Peace College is a small liberal arts women's college located in downtown Raleigh, North Carolina, United States. It is affiliated with the Presbyterian Church (USA) and is a member of the Association of Presbyterian Colleges and Universities.[1] As of 2006, Peace College has a student body of approximately 700 women and is accredited by the Southern Association of Colleges and Schools.[2][3]



The college was founded in 1857 as Peace Institute by prominent men within the Presbyterian Synod of North Carolina. The leading donation of $10,000 USD ($205,000 in 2005 dollars) came from William Peace, a prominent local merchant. Peace was a member of the second class of the University of North Carolina (class of 1800) and a longtime proponent of education as a benefactor of Raleigh Academy, a school primarily for boys.

Additionally, Peace donated 8 acres (32,000 m2) for the campus site.[4] Main Building, a red brick, white-columned Greek revival building was built between 1859-1862,but was commandeered by the Confederate States government early in the Civil War to be used as an army hospital. Main Building was designed and built by the Holt Brothers, Thomas and Jacob, who were notable builders from nearby Warrenton, NC.

The Civil War and Reconstruction Era delayed the opening of the school, but Peace Institute opened in January 1872. The first president was John Burwell, assisted by his son Robert. The Burwells, and his successor James Dinwiddie, served the school until 1910 and were strong Presbyterians and descendants of old Virginia families.

A member of the Women's College Coalition, Peace is one of the oldest institutions of higher education for women in the United States. It is the second-oldest in North Carolina, predated only by Salem College (the first school for girls in the United States, founded in 1772).[5]


Peace offers majors in the following areas:anthropology, biology, business administration, child development, communication, education, English, graphic design, history, human resources, Leadership Studies, liberal studies, music performance, politics and public affairs, psychology, and Spanish.[6]

Minors offered include the following: biology, business administration, chemistry, communication, English, French, human resources, information systems and services, music, psychology, religion, Spanish, theatre, and visual communication.[7]

As an exclusively undergraduate college, Peace offers only Bachelor's degrees. The most popular majors at the college are in the field of communications, where one quarter of all students focus their studies.[8] Peace also offers an honors program for academically-advanced students, as well as a teaching licensure program for aspiring educators.[9]

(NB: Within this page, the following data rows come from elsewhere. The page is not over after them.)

(** Answer of a DynamoDB call: its result, an exception of the family the
    code catches ([BotoCoreError], [ClientError]), or any other exception. *)
Inductive dynamo_reply (A : Type) : Type :=
| DynamoOk (a : A)
| DynamoBotoError
| DynamoOtherError.

Arguments DynamoOk {A} a.
Arguments DynamoBotoError {A}.
Arguments DynamoOtherError {A}.

(** Answer of the risk service to the POST of [create_transaction]. *)
Inductive risk_response : Type :=
| RiskUnreachable              (* the POST raised: transport error, timeout *)
| RiskNotJson                  (* [risk_response.json()] raised *)
| RiskJson (body : value).

(** The request body of [POST /transactions]. *)
Record Transaction : Type := {
  amount : pyfloat;
  currency : string;
  merchant : string;
  high_risk : bool;
  risk_level : value
}.

(** What the outside world answers during one [create_transaction]. *)
Record create_world : Type := {
  risk_reply : risk_response;
  uuid4 : string;
  time_now : Z;
  put_reply : dynamo_reply unit
}.

(** ** Storage *)

Definition STORE_CAPACITY : nat := 200.

(** [if boto3 and table_name]. *)
Definition durable_enabled (cfg : config) : bool :=
  boto3 cfg && Py.opt_truthy (getenv cfg "DDB_TABLE").

(** The fallback of [save_transaction_record]: [insert(0, record)], then one
    [pop()] when the list is longer than 200. *)
Definition store_insert (record : dict) (store : list dict) : list dict :=
  let store1 := record :: store in
  if (STORE_CAPACITY <? length store1)%nat then removelast store1 else store1.

Definition save_transaction_record
    (cfg : config) (put : dynamo_reply unit) (record : dict) : handler bool :=
  fun st =>
    let fallback :=
      (Return false,
       {| transactions_store := store_insert record (transactions_store st);
          dynamo_items := dynamo_items st |}) in
    if durable_enabled cfg then
      match put with
      | DynamoOk _ =>
          (Return true,
           {| transactions_store := transactions_store st;
              dynamo_items := record :: dynamo_items st |})
      | DynamoBotoError => fallback
      | DynamoOtherError => (Uncaught, st)
      end
    else fallback.

(** ** Risk classification *)

Definition HIGH_RISK_AMOUNT (cfg : config) : Z :=
  match Py.int_of_str (getenv_default cfg "HIGH_RISK_AMOUNT" "10000") with
  | Some n => n
  | None => 10000
  end.

Definition risk_data (r : risk_response) : value :=
  match r with
  | RiskJson body => body
  | RiskNotJson => VDict []
  | RiskUnreachable => VDict []
  end.

(** [risk_data.get("risk_level") if isinstance(risk_data, dict) else None]. *)
Definition reported_level (data : value) : value :=
  match data with
  | VDict d => py_get "risk_level" d
  | _ => VNone
  end.

Definition TIERS : list string := ["HIGH"; "MEDIUM"; "LOW"].

Definition is_high (cfg : config) (amt : pyfloat) (level : value) : bool :=
  if Py.eq level (VStr "HIGH") then true
  else if Py.eq level (VStr "MEDIUM") then false
  else if Py.eq level (VStr "LOW") then false
  else if Py.float_ge_int amt (HIGH_RISK_AMOUNT cfg) then true
  else false.

Definition amount_tier (amt : pyfloat) : string :=
  if Py.float_gt_int amt 10000 then "HIGH"
  else if Py.float_gt_int amt 1000 then "MEDIUM"
  else "LOW".

Definition display_level (amt : pyfloat) (level : value) : value :=
  if Py.in_strs level TIERS then level else VStr (amount_tier amt).

(** The transaction with its two risk fields assigned. *)
Definition classify (cfg : config) (r : risk_response) (t : Transaction)
    : Transaction :=
  let level := reported_level (risk_data r) in
  {| amount := amount t; currency := currency t; merchant := merchant t;
     high_risk := is_high cfg (amount t) level;
     risk_level := display_level (amount t) level |}.

Definition build_record (w : create_world) (user_header : string)
    (t : Transaction) : dict :=
  [ ("id", VStr (uuid4 w));
    ("timestamp", VInt (time_now w));
    ("user", VStr user_header);
    ("amount", VFloat (amount t));
    ("currency", VStr (currency t));
    ("merchant", VStr (merchant t));
    ("risk_level", risk_level t);
    ("high_risk", VBool (high_risk t)) ].

(** ** Listing helpers that do not depend on a library function *)

(** The sort key of [list_transactions]: [int(x.get("timestamp", 0))]. *)
Definition timestamp_key (x : dict) : option Z :=
  Py.int_of_value (py_get_default "timestamp" (VInt 0) x).

(** The keys of all items, in order; [None] as soon as one [int(...)]
    raises. *)
Fixpoint with_keys (items : list dict) : option (list (Z * dict)) :=
  match items with
  | [] => Some []
  | x :: items' =>
      match timestamp_key x with
      | Some k =>
          match with_keys items' with
          | Some rest => Some ((k, x) :: rest)
          | None => None
          end
      | None => None
      end
  end.

(** [sorted(..., reverse=True)]: larger keys first, items with equal keys in
    their original order. *)
Fixpoint insert_desc (k : Z) (x : dict) (l : list (Z * dict)) : list (Z * dict) :=
  match l with
  | [] => [(k, x)]
  | (k', y) :: l' =>
      if k <? k' then (k', y) :: insert_desc k x l'
      else (k, x) :: (k', y) :: l'
  end.

Definition sort_desc (l : list (Z * dict)) : list (Z * dict) :=
  foldr (fun kx acc => insert_desc (fst kx) (snd kx) acc) [] l.

Definition sorted_by_timestamp (items : list dict) : option (list dict) :=
  match with_keys items with
  | Some keyed => Some (map snd (sort_desc keyed))
  | None => None
  end.

(** The first part of [list_transactions]: the items before filtering. *)
Definition scan_items (cfg : config) (scan : dynamo_reply (list dict))
    (limit : Z) : handler (list dict) :=
  fun st =>
    if durable_enabled cfg then
      match scan with
      | DynamoOk items =>
          match sorted_by_timestamp items with
          | Some sorted => (Return (Py.slice_to limit sorted), st)
          | None => (Uncaught, st)
          end
      | DynamoBotoError =>
          (Return (Py.slice_to limit (transactions_store st)), st)
      | DynamoOtherError => (Uncaught, st)
      end
    else (Return (Py.slice_to limit (transactions_store st)), st).

(** [allow_clear]: [os.getenv("ALLOW_CLEAR", "false").lower() in
    ("1", "true", "yes")]. *)
Definition allow_clear (cfg : config) : bool :=
  let v := Py.lower (getenv_default cfg "ALLOW_CLEAR" "false") in
  existsb (String.eqb v) ["1"; "true"; "yes"].

Definition CLEAR_DISABLED : string :=
  "Clearing DynamoDB-backed records is disabled in this environment.".

(** [DELETE /transactions]; the returned [{"ok": True}] is the [Return]. *)
Definition clear_transactions (cfg : config) : handler unit :=
  fun st =>
    if Py.opt_truthy (getenv cfg "DDB_TABLE") && negb (allow_clear cfg) then
      (HTTPException 403 CLEAR_DISABLED, st)
    else
      (Return tt,
       {| transactions_store := []; dynamo_items := dynamo_items st |}).

(** The audience passed to the verifier: the value of
    [GOOGLE_OAUTH_CLIENT_ID] when it is set and not empty; otherwise the
    verifier is called without one. *)
Definition expected_audience (cfg : config) : option string :=
  let audience := getenv cfg "GOOGLE_OAUTH_CLIENT_ID" in
  if Py.opt_truthy audience then audience else None.

(** ** The handlers that call library functions *)

Section Handlers.
(** * A shallow embedding of [analyze_split] (src/interactive_report.py)

    The numeric columns of the data frame read from the CSV are float64
    columns; a missing value is NaN.  Numbers are therefore modelled as the
    kernel's primitive IEEE-754 binary64 floats, whose arithmetic is the
    arithmetic Python and numpy perform.  Comparisons of finite values are
    decided on the exact rational value each float denotes.

    Library code the function calls (pandas' [sort_values] and scipy's
    [ttest_ind]) is not part of the repository: it enters the development as
    section variables, with the documented contract of [sort_values] as
    hypotheses where a statement needs it. *)

From Stdlib Require Import ZArith QArith List String Bool Permutation Sorted Lia.
From Stdlib Require Import Floats Ascii.
Import ListNotations.

Set Warnings "-inexact-float".

(** ** Python exceptions and an error monad *)

Inductive PyError :=
| KeyError (col : string)
| OverflowError
| ValueError
| ZeroDivisionError.

Inductive Result (A : Type) :=
| Ok (a : A)
| Err (e : PyError).
Arguments Ok {A} a.
Arguments Err {A} e.

Definition bind {A B} (r : Result A) (f : A -> Result B) : Result B :=
  match r with
  | Ok a => f a
  | Err e => Err e
  end.

Notation "x <- r ;; f" := (bind r (fun x => f))
  (at level 61, r at next level, right associativity).

(** ** Floats *)

(** The exact value a float denotes. *)
Inductive fval :=
| VNaN
| VNegInf
| VFin (q : Q)
| VPosInf.

Definition fval_of (x : float) : fval :=
  match Prim2SF x with
  | S754_zero _ => VFin 0
  | S754_infinity s => if s then VNegInf else VPosInf
  | S754_nan => VNaN
  | S754_finite s m e =>
      let q := match e with
               | Z.neg d => Qmake (Z.pos m) (Pos.pow 2 d)
               | _ => inject_Z (Z.pos m * 2 ^ e)
               end in
      VFin (if s then Qopp q else q)
  end.

(** [pd.isna] on a float cell. *)
Definition isna (x : float) : bool :=
  match Prim2SF x with
  | S754_nan => true
  | _ => false
  end.

(** Python's [x >= y] on floats: false as soon as one side is NaN. *)
Definition py_ge (x y : float) : bool :=
  match fval_of x, fval_of y with
  | VNaN, _ | _, VNaN => false
  | VPosInf, _ => true
  | _, VNegInf => true
  | VNegInf, _ => false
  | _, VPosInf => false
  | VFin a, VFin b => Qle_bool b a
  end.

(** [float(n)] for a Python int [n] (exact below 2^53). *)
Definition float_of_nat (n : nat) : float :=
  of_uint63 (Uint63.of_Z (Z.of_nat n)).

(** Python's [int(x)] on a float: truncation toward zero; [OverflowError] on
    an infinity and [ValueError] on NaN. *)
Definition py_int (x : float) : Result Z :=
  match Prim2SF x with
  | S754_zero _ => Ok 0%Z
  | S754_infinity _ => Err OverflowError
  | S754_nan => Err ValueError
  | S754_finite s m e =>
      let t := Z.shiftl (Z.pos m) e in
      Ok (if s then Z.opp t else t)
  end.

(** ** Data frames *)

Definition Row := list (string * float).

Fixpoint row_get (r : Row) (c : string) : float :=
  match r with
  | [] => nan
  | (k, v) :: t => if String.eqb k c then v else row_get t c
  end.

Record DataFrame := mkFrame {
  columns : list string;
  rows : list Row
}.

Definition has_column (df : DataFrame) (c : string) : bool :=
  existsb (String.eqb c) (columns df).

(** [df[c]]: the column as a list of cells, or [KeyError]. *)
Definition get_column (df : DataFrame) (c : string) : Result (list float) :=
  if has_column df c then Ok (map (fun r => row_get r c) (rows df))
  else Err (KeyError c).

(** [df.iloc[:c]] and [df.iloc[c:]] for [c >= 0]. *)
Definition iloc_to (df : DataFrame) (c : Z) : DataFrame :=
  mkFrame (columns df) (firstn (Z.to_nat c) (rows df)).

Definition iloc_from (df : DataFrame) (c : Z) : DataFrame :=
  mkFrame (columns df) (skipn (Z.to_nat c) (rows df)).

Definition rank_column : string := "2021_GDP".
Definition reference_column : string := "2019_HE".
Definition comparison_column : string := "2021_HE".

(** The columns [analyze_split] reads. *)
Definition required_columns : list string :=
  [rank_column; reference_column; comparison_column].

(** pandas' order for [ascending=False]: non-missing values descending,
    missing values last ([na_position='last']).  [desc_before x y] holds when
    a row of rank [x] may precede a row of rank [y]. *)
Definition desc_before (x y : float) : bool :=
  if isna y then true else if isna x then false else py_ge x y.

(** ** The split (lines 23-33 of [analyze_split]) *)

Section Split.

(** pandas' [sort_values(by=..., ascending=False)] on the rows, by a key. *)
Variable sort_desc : (Row -> float) -> list Row -> list Row.

Definition sort_values (df : DataFrame) (by_ : string) : Result DataFrame :=
  if has_column df by_
  then Ok (mkFrame (columns df) (sort_desc (fun r => row_get r by_) (rows df)))
  else Err (KeyError by_).

(** The percentile arrives as a number; [percentile_threshold / 100] is
    its float quotient (for a Python int below 2^53 this is the same float). *)
Definition split_rows (data : DataFrame) (percentile_threshold : float)
  : Result (DataFrame * DataFrame) :=
  data_sorted <- sort_values data rank_column ;;
  let n := List.length (rows data_sorted) in
  cutoff_idx <- py_int (float_of_nat n * (percentile_threshold / 100)) ;;
  let cutoff_idx := Z.max 1 (Z.min cutoff_idx (Z.of_nat n - 1)) in
  let upper_group := iloc_to data_sorted cutoff_idx in
  let lower_group := iloc_from data_sorted cutoff_idx in
  Ok (upper_group, lower_group).

End Split.

(** A stable insertion sort realising [sort_values]' contract; used only to
    run the development on concrete frames. *)
Section InsertionSort.

Variable key : Row -> float.

Fixpoint insert_desc (a : Row) (l : list Row) : list Row :=
  match l with
  | [] => [a]
  | b :: t => if desc_before (key a) (key b) then a :: b :: t
              else b :: insert_desc a t
  end.

Fixpoint isort_desc (l : list Row) : list Row :=
  match l with
  | [] => []
  | a :: t => insert_desc a (isort_desc t)
  end.

End InsertionSort.

(** ** Descriptive statistics (lines 47-62), after pandas' [nanops]

    Reductions skip NaN.  Sums are left folds: numpy's pairwise summation
    adds fewer than eight terms in this order. *)

Local Open Scope float_scope.

Definition fsum (xs : list float) : float := fold_left add xs 0.

(** [values] with NaN replaced by [0] ([np.putmask(values, mask, 0)]). *)
Definition fill0 (xs : list float) : list float :=
  map (fun x => if isna x then 0 else x) xs.

Definition dropna (xs : list float) : list float :=
  filter (fun x => negb (isna x)) xs.

Definition nancount (xs : list float) : nat := List.length (dropna xs).

(** Python's [x < y] on floats. *)
Definition py_lt (x y : float) : bool := negb (isna x) && negb (isna y) && negb (py_ge x y).

(** [Series.sum()]: NaN skipped, the empty sum is [0.0]. *)
Definition nansum (xs : list float) : float := fsum (fill0 xs).

(** [Series.mean()] *)
Definition nanmean (xs : list float) : float :=
  let count := nancount xs in
  if Nat.eqb count 0 then nan else nansum xs / float_of_nat count.

(** [Series.var()], [ddof=1]. *)
Definition nanvar (xs : list float) : float :=
  let count := nancount xs in
  if Nat.leb count 1 then nan
  else
    let avg := nansum xs / float_of_nat count in
    let sqr := map (fun x => if isna x then 0 else (avg - x) * (avg - x)) xs in
    fsum sqr / float_of_nat (count - 1)%nat.

(** [Series.std()] *)
Definition nanstd (xs : list float) : float := sqrt (nanvar xs).

(** [_zero_out_fperr]: magnitudes below [1e-14] become [0]. *)
Definition zero_out_fperr (x : float) : float :=
  if py_lt (abs x) 1e-14 then 0 else x.

(** [Series.skew()]: the adjusted Fisher-Pearson coefficient; [m2 ** 1.5] is
    written [m2 * sqrt m2]. *)
Definition nanskew (xs : list float) : float :=
  let count := nancount xs in
  if Nat.ltb count 3 then nan
  else
    let c := float_of_nat count in
    let mean := nansum xs / c in
    let adjusted := map (fun x => if isna x then 0 else x - mean) xs in
    let m2 := zero_out_fperr (fsum (map (fun a => a * a) adjusted)) in
    let m3 := zero_out_fperr (fsum (map (fun a => a * a * a) adjusted)) in
    if (m2 =? 0)%float then 0
    else (c * sqrt (c - 1) / (c - 2)) * (m3 / (m2 * sqrt m2)).

(** [Series.kurtosis()]: the bias-corrected sample excess kurtosis. *)
Definition nankurt (xs : list float) : float :=
  let count := nancount xs in
  if Nat.ltb count 4 then nan
  else
    let c := float_of_nat count in
    let mean := nansum xs / c in
    let adjusted := map (fun x => if isna x then 0 else x - mean) xs in
    let m2 := fsum (map (fun a => a * a) adjusted) in
    let m4 := fsum (map (fun a => (a * a) * (a * a)) adjusted) in
    let adj := 3 * ((c - 1) * (c - 1)) / ((c - 2) * (c - 3)) in
    let numerator := zero_out_fperr (c * (c + 1) * (c - 1) * m4) in
    let denominator := zero_out_fperr ((c - 2) * (c - 3) * (m2 * m2)) in
    if (denominator =? 0)%float then 0 else numerator / denominator - adj.

(** Ascending insertion sort of NaN-free values, for the median. *)
Fixpoint insert_asc (a : float) (l : list float) : list float :=
  match l with
  | [] => [a]
  | b :: t => if py_ge b a then a :: b :: t else b :: insert_asc a t
  end.
(** The loop, when it cannot run past the last day of the calendar. *)
Lemma count_days_value (test : Z -> bool) (d1 d2 : datetime) (count : Z) :
  0 <= toordinal d1 ->
  toordinal d2 < MAXORDINAL ->
  count_days test d1 d2 count
  = Ok (count + days_matching test (toordinal d1) (toordinal d2)).
Proof.
  funelim (count_days test d1 d2 count); intros Hlo Hmax.
  - rewrite days_matching_empty by lia. f_equal. lia.
  - match goal with
    | E : add_one_day _ = Ok _ |- _ => pose proof (add_one_day_Ok _ _ E) as E1
    end.
    rewrite H by lia. rewrite E1.
    rewrite (days_matching_step test (toordinal d1) (toordinal d2)) by lia.
    unfold weekday.
    destruct (test ((toordinal d1 + 6) mod 7)); f_equal; lia.
  - match goal with
    | E : add_one_day _ = Raise _ |- _ =>
        pose proof (add_one_day_Raise _ _ E) as [_ E1]
    end.
    lia.
Qed.

Lemma days_before_month_table (year month : Z) :
  1 <= month <= 12 ->
  days_before_month year month
  = match month with
    | 1 => 0 | 2 => 31 | 3 => 59 | 4 => 90 | 5 => 120 | 6 => 151 | 7 => 181
    | 8 => 212 | 9 => 243 | 10 => 273 | 11 => 304 | _ => 334
    end
    + (if (2 <? month) && is_leap year then 1 else 0).
Proof.
  intros Hm.
  assert (M : month = 1 \/ month = 2 \/ month = 3 \/ month = 4 \/ month = 5
              \/ month = 6 \/ month = 7 \/ month = 8 \/ month = 9
              \/ month = 10 \/ month = 11 \/ month = 12) by lia.
  unfold days_before_month, days_in_month.
  repeat (destruct M as [M|M];
          [subst month; simpl; destruct (is_leap year); reflexivity|]).
  subst month; simpl; destruct (is_leap year); reflexivity.
Qed.

Lemma is_leap_true (year : Z) :
  is_leap year = true ->
  year mod 4 = 0 /\ (year mod 100 <> 0 \/ year mod 400 = 0).
Proof.
  unfold is_leap. intros H. apply andb_true_iff in H. destruct H as [H4 H].
  apply Z.eqb_eq in H4. split; [exact H4|].
  apply orb_true_iff in H. destruct H as [H|H].
  - left. apply negb_true_iff, Z.eqb_neq in H. exact H.
  - right. apply Z.eqb_eq in H. exact H.
Qed.

Lemma day_of_year_bounds (year month day : Z) :
  1 <= month <= 12 -> 1 <= day <= days_in_month year month ->
  1 <= days_before_month year month + day
    <= 365 + (if is_leap year then 1 else 0).
Proof.
  intros Hm Hd. rewrite days_before_month_table by exact Hm.
  assert (M : month = 1 \/ month = 2 \/ month = 3 \/ month = 4 \/ month = 5
              \/ month = 6 \/ month = 7 \/ month = 8 \/ month = 9
              \/ month = 10 \/ month = 11 \/ month = 12) by lia.
  unfold days_in_month in Hd. revert Hd.
  repeat (destruct M as [M|M];
          [subst month; destruct (is_leap year);
           cbv -[Z.add Z.le Z.lt]; lia|]).
  subst month; destruct (is_leap year); cbv -[Z.add Z.le Z.lt]; lia.
Qed.

(** Every date of the calendar has an ordinal between that of 0001-01-01
    and that of 9999-12-31. *)
Lemma ymd2ord_bounds (year month day : Z) :
  MINYEAR <= year <= MAXYEAR -> 1 <= month <= 12 ->
  1 <= day <= days_in_month year month ->
  1 <= ymd2ord year month day <= MAXORDINAL.
Proof.
  unfold MINYEAR, MAXYEAR, MAXORDINAL. intros Hy Hm Hd.
  pose proof (day_of_year_bounds year month day Hm Hd) as L.
  pose proof (is_leap_true year) as Leap.
  unfold ymd2ord, days_before_year.
  destruct (is_leap year); [specialize (Leap eq_refl)|clear Leap];
    Z.div_mod_to_equations; lia.
Qed.

Lemma make_datetime_bounds (year month day : Z) (d : datetime) :
  make_datetime year month day = Ok d -> 1 <= toordinal d <= MAXORDINAL.
Proof.
  unfold make_datetime.
  destruct ((MINYEAR <=? year) && (year <=? MAXYEAR) && (1 <=? month)
            && (month <=? 12) && (1 <=? day)
            && (day <=? days_in_month year month)) eqn:C;
    intros H; inversion H; subst d. simpl.
  repeat (apply andb_true_iff in C; destruct C as [C ?]).
  apply ymd2ord_bounds; lia.
Qed.

Lemma strptime_bounds (s : string) (d : datetime) :
  strptime s = Ok d -> 1 <= toordinal d <= MAXORDINAL.
Proof.
  unfold strptime.
  match goal with
  | |- match ?m with _ => _ end = _ -> _ => destruct m as [[[[y mo] dd] rest]|]
  end; [|discriminate].
  destruct rest; [apply make_datetime_bounds | discriminate].
Qed.

Lemma add_one_day_Ok_max (d d' : datetime) :
  add_one_day d = Ok d' -> toordinal d + 1 <= MAXORDINAL.
Proof.
  unfold add_one_day.
  destruct ((1 <=? toordinal d + 1) && (toordinal d + 1 <=? MAXORDINAL)) eqn:C;
    intros H; inversion H.
  apply andb_true_iff in C. destruct C as [_ C]. apply Z.leb_le in C. exact C.
Qed.

Lemma count_days_overflow (test : Z -> bool) (d1 d2 : datetime) (count : Z) :
  toordinal d2 = MAXORDINAL ->
  0 <= toordinal d1 <= toordinal d2 ->
  count_days test d1 d2 count = Raise OverflowError.
Proof.
  funelim (count_days test d1 d2 count); intros Hmax Hle.
  - lia.
  - match goal with
    | E : add_one_day _ = Ok _ |- _ =>
        pose proof (add_one_day_Ok _ _ E) as E1;
        pose proof (add_one_day_Ok_max _ _ E) as E2
    end.
    apply H; [exact Hmax | lia].
  - match goal with
    | E : add_one_day _ = Raise _ |- _ =>
        pose proof (add_one_day_Raise _ _ E) as [-> _]
    end.
    reflexivity.
Qed.

Lemma weekday_next (o : Z) : (o + 1 + 6) mod 7 = ((o + 6) mod 7 + 1) mod 7.
Proof.
  rewrite Z.add_mod_idemp_l by lia. f_equal. lia.
Qed.

Lemma days_matching_by_weekday (test : Z -> bool) (n : nat) :
  forall o,
    days_matching test o (o + Z.of_nat n - 1)
    = weekdays_matching test n ((o + 6) mod 7).
Proof.
  induction n as [|n IH]; intros o.
  - apply days_matching_empty. lia.
  - rewrite days_matching_step by lia.
    cbn [weekdays_matching]. rewrite <- weekday_next, <- IH.
    do 2 f_equal. lia.
Qed.

Ltac weekday_literals :=
  repeat match goal with
         | |- context [Z.modulo ?a 7] =>
             let v := eval vm_compute in (Z.modulo a 7) in
             change (Z.modulo a 7) with v
         end.

Lemma weekdays_matching_week (test : Z -> bool) (w : Z) :
  0 <= w < 7 ->
  weekdays_matching test 7 w = weekdays_matching test 7 0.
Proof.
  intros H.
  assert (C : w = 0 \/ w = 1 \/ w = 2 \/ w = 3 \/ w = 4 \/ w = 5 \/ w = 6) by lia.
  repeat (destruct C as [C|C]; [subst w; cbn; lia|]).
  subst w; cbn; lia.
Qed.

Lemma weekdays_matching_add_week (test : Z -> bool) (n : nat) (w : Z) :
  0 <= w < 7 ->
  weekdays_matching test (7 + n) w
  = weekdays_matching test 7 w + weekdays_matching test n w.
Proof.
  intros H.
  assert (C : w = 0 \/ w = 1 \/ w = 2 \/ w = 3 \/ w = 4 \/ w = 5 \/ w = 6) by lia.
  repeat (destruct C as [C|C];
          [subst w; cbn [weekdays_matching Nat.add]; weekday_literals; lia|]).
  subst w; cbn [weekdays_matching Nat.add]; weekday_literals; lia.
Qed.

Lemma weekdays_matching_weeks (test : Z -> bool) (k : nat) :
  forall w, 0 <= w < 7 ->
    weekdays_matching test (7 * k) w
    = Z.of_nat k * weekdays_matching test 7 0.
Proof.
  induction k as [|k IH]; intros w H.
  - reflexivity.
  - replace (7 * S k)%nat with (7 + 7 * k)%nat by lia.
    rewrite weekdays_matching_add_week by exact H.
    rewrite (IH w H), (weekdays_matching_week test w H). lia.
Qed.

(** X12: the number of weeks is the number of days floor-divided by 7:
    it is not negative, and the days exceed seven times the weeks by less
    than 7; the days are never more than from 0001-01-01 to 9999-12-31. *)
Theorem weeks_are_whole_sevens (date1 date2 : string) (days : Z) :
  days_between_dates date1 date2 = Ok days ->
  exists weeks,
    weeks_between_dates date1 date2 = Ok weeks
    /\ 0 <= weeks
    /\ 7 * weeks <= days < 7 * weeks + 7
    /\ 0 <= days < MAXORDINAL.
Proof.
  unfold days_between_dates, weeks_between_dates, date_difference, sub_days.
  destruct (strptime date1) as [d1|] eqn:E1; [|discriminate].
  destruct (strptime date2) as [d2|] eqn:E2; [|discriminate].
  cbn [bind]. intros H. inversion H as [Hd].
  apply strptime_bounds in E1, E2.
  exists (Z.abs (toordinal d2 - toordinal d1) / 7).
  split; [reflexivity|].
  pose proof (Z.abs_nonneg (toordinal d2 - toordinal d1)).
  assert (Z.abs (toordinal d2 - toordinal d1) < MAXORDINAL) by lia.
  unfold MAXORDINAL in *.
  Z.div_mod_to_equations. lia.
Qed.

Lemma weeks_are_whole_sevens_witness :
  exists weeks,
    weeks_between_dates "2023-01-01" "2023-12-31" = Ok weeks
    /\ 0 <= weeks
    /\ 7 * weeks <= 364 < 7 * weeks + 7
    /\ 0 <= 364 < MAXORDINAL.
Proof.
  apply (weeks_are_whole_sevens "2023-01-01" "2023-12-31" 364).
  vm_compute. reflexivity.
Defined.

(** X13: when both strings parse and the end date is before 9999-12-31,
    [count_sundays] returns the number of days from the start date to the
    end date, both included, that are Sundays, and [working_days_between]
    the number of those that are Monday to Friday. *)
Theorem counts_are_matching_days
  (start_date end_date : string) (d1 d2 : datetime) :
  strptime start_date = Ok d1 ->
  strptime end_date = Ok d2 ->
  toordinal d2 < MAXORDINAL ->
  count_sundays start_date end_date
    = Ok (days_matching (fun wd => wd =? 6) (toordinal d1) (toordinal d2))
  /\ working_days_between start_date end_date
     = Ok (days_matching (fun wd => wd <? 5) (toordinal d1) (toordinal d2)).
Proof.
  intros H1 H2 Hmax. unfold count_sundays, working_days_between.
  rewrite H1, H2. simpl.
  apply strptime_bounds in H1.
  split; rewrite count_days_value by lia; reflexivity.
Qed.

Lemma counts_are_matching_days_witness :
  count_sundays "2023-01-01" "2023-01-15"
    = Ok (days_matching (fun wd => wd =? 6) 738521 738535)
  /\ working_days_between "2023-01-01" "2023-01-15"
     = Ok (days_matching (fun wd => wd <? 5) 738521 738535).
Proof.
  apply (counts_are_matching_days "2023-01-01" "2023-01-15"
           (mkDatetime 738521) (mkDatetime 738535));
    [vm_compute; reflexivity | vm_compute; reflexivity | vm_compute; reflexivity].
Defined.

All Bachelor of Arts candidates must complete an internship while at Peace.[10] The college also encourages study abroad, paying 15% of all costs for qualified students looking to study outside of the United States.[11]


U.S. News & World Report placed Peace 36th out of the 53 colleges in its "Comprehensive Colleges-Bachelor's (South)" category in their America's Best Colleges rankings for 2006, deeming it a "less selective" school in terms of admissions standards.[12] It was tied with Elizabeth City State University, also located in North Carolina.[13]

In November 2005, Peace was named one of the top schools out of 528 surveyed for Indiana University's annual National Survey of Student Engagement, ranking in the top 10% for student-faculty interaction, active and collaborative learning, and supportive campus environment.[14]

Campus life

There are approximately 30 student-run clubs and organizations at Peace. These groups include political clubs, like the College Democrats and College Republicans; religious clubs, like the Peace Student Christian Association; academic clubs, like the Psychology Club and the Technical Awareness Club; and arts clubs, like the Peace College Chamber Singers and the Peace College Theatre. There are also sports groups, governance committees, ethnic organizations, and various others, such as Spectrum, the LGBTQ club on campus.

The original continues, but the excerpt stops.